Karl Fogel wrote:
> The reason this came was that some people were apparently under the
> impression that one committer would somehow have the right to make
> unilateral technical decisions even when a majority of other committers
> felt differently.
That's how I've always understood the system. And why everyone jumps up
and takes notice when a veto pops up. To me the fact that we've only had
one case of revoking commit access, and that wasn't related to a veto,
just means that we do a pretty good job of a) swapping arguments and b)
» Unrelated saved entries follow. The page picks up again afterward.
(** What the message does to the ports: before [serial::init] it goes to the debug port, then to COM1. *)
Definition message_out (text : list Z) w w1 : Prop :=
  io_step w w1 /\
  if w_serial_init w
  then port_log Serial.data w1 = port_log Serial.data w ++ crlf text
  else port_log Serial.data w1 = port_log Serial.data w /\
       port_log DEBUGCON w1 = port_log DEBUGCON w ++ text.

Lemma wp_serial_panic info w :
  Forall (fits 8) info -> (w_serial_init w = true -> locked SERIAL w = false) ->
  wp (Serial.panic info) w (fun _ => message_out (panic_text info) w).
Proof.
  intros Hi Hl. assert (Forall (fits 8) (panic_text info)) as Hb.
  { apply Forall_app. split; [apply bytes_of_bytes | ]. apply Forall_app. split; [done | by repeat constructor]. }
  destruct (w_serial_init w) eqn:E.
  - eapply wp_mono; [apply (wp_emit_text (panic_text info) w Hb); by apply Hl | ].
    intros [] w1 (S & L & _). split; [done | ]. rewrite E. by apply L.
  - apply wp_bind. unfold is_ready. apply wp_gets. rewrite E. cbn [negb].
    eapply wp_mono; [apply wp_port_write_list | ]. intros [] w1 (S & L & O).
    split; [done | ]. rewrite E. split; [by apply O | exact L].
Qed.

(** [C37] The panic handler, in every state.  When COM1 is up but its lock is held, as in the middle of a
    line, the handler waits for it for ever and reports nothing.  Otherwise the
    message is sent: on COM1 when it is up, and on the debug port before that (a null boot
    information pointer panics there, before [serial::init]).  Then, when the console is locked, as in the middle of drawing,
    the handler waits for that lock for ever; else the message is shown white on red from
    the cursor on, the style is as before, and the machine halts. *)
Theorem panic_reports info w :
  Forall (fits 8) info -> console_ok (w_console w) ->
  if w_serial_init w && locked SERIAL w then panic info w = Deadlock w
  else exists w1, message_out (panic_text info) w w1 /\
    if locked CONSOLE w then panic info w = Deadlock w1
    else exists w', panic info w = Halt w' /\ draws w1 w' /\
         screen_of w' = term_style (t_style (screen_of w))
           (fold_left term_byte (panic_text info) (term_style 0x4f (screen_of w))).
Proof.
  intros Hi Hc. destruct (w_serial_init w && locked SERIAL w) eqn:Es.
  { apply andb_true_iff in Es as [E1 E2]. apply bind_deadlock. unfold Serial.panic.
    rewrite (bind_run is_ready _ w (w_serial_init w) w eq_refl), E1. by apply with_lock_held. }
  assert (w_serial_init w = true -> locked SERIAL w = false) as Hl by (by intros E; rewrite E in Es).
  pose proof (wp_serial_panic info w Hi Hl) as H. apply wp_iff in H as ([] & w1 & E1 & H1).
  exists w1. split; [done | ]. unfold panic. rewrite (bind_run _ _ _ _ _ E1).
  destruct (io_step_fields _ _ (proj1 H1)) as (Em & _ & Ek & _ & Ec & _).
  destruct (locked CONSOLE w) eqn:EL.
  - apply bind_deadlock. unfold Vga.panic. by rewrite with_lock_held by (by rewrite Ek).
  - pose proof (wp_vga_panic info w1) as H. apply wp_iff in H as ([] & w2 & E2 & D2 & S2);
      [ | by rewrite Ek | by rewrite Ec | done]. rewrite (bind_run _ _ _ _ _ E2). exists w2.
    assert (screen_of w1 = screen_of w) as <- by (unfold screen_of, con_state; by rewrite Em, Ec). done.
Qed.
End Panic.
granting full committer status.
> I don't think you were advocating that, but it's not
> clear to me what positive method you were advocating -- unless it's the
> one you described above, in which case -1 here...
>
Since we've never had to outvote a veto (in one way or another), I think
we do have fairly good positive methods in place. And I'm somewhat
confused because what you're proposing boils down to: "it's a veto but
it's not really a veto unless we all agree that it's a veto". I'd much
rather not use the word "veto" at all in that case, and substitute
"flustered hand-waving and shouting" instead. Or explicitly say, for
example, that "a veto can only be overridden by a qualified majority
vote of full committers" -- checks and balances, bla bla.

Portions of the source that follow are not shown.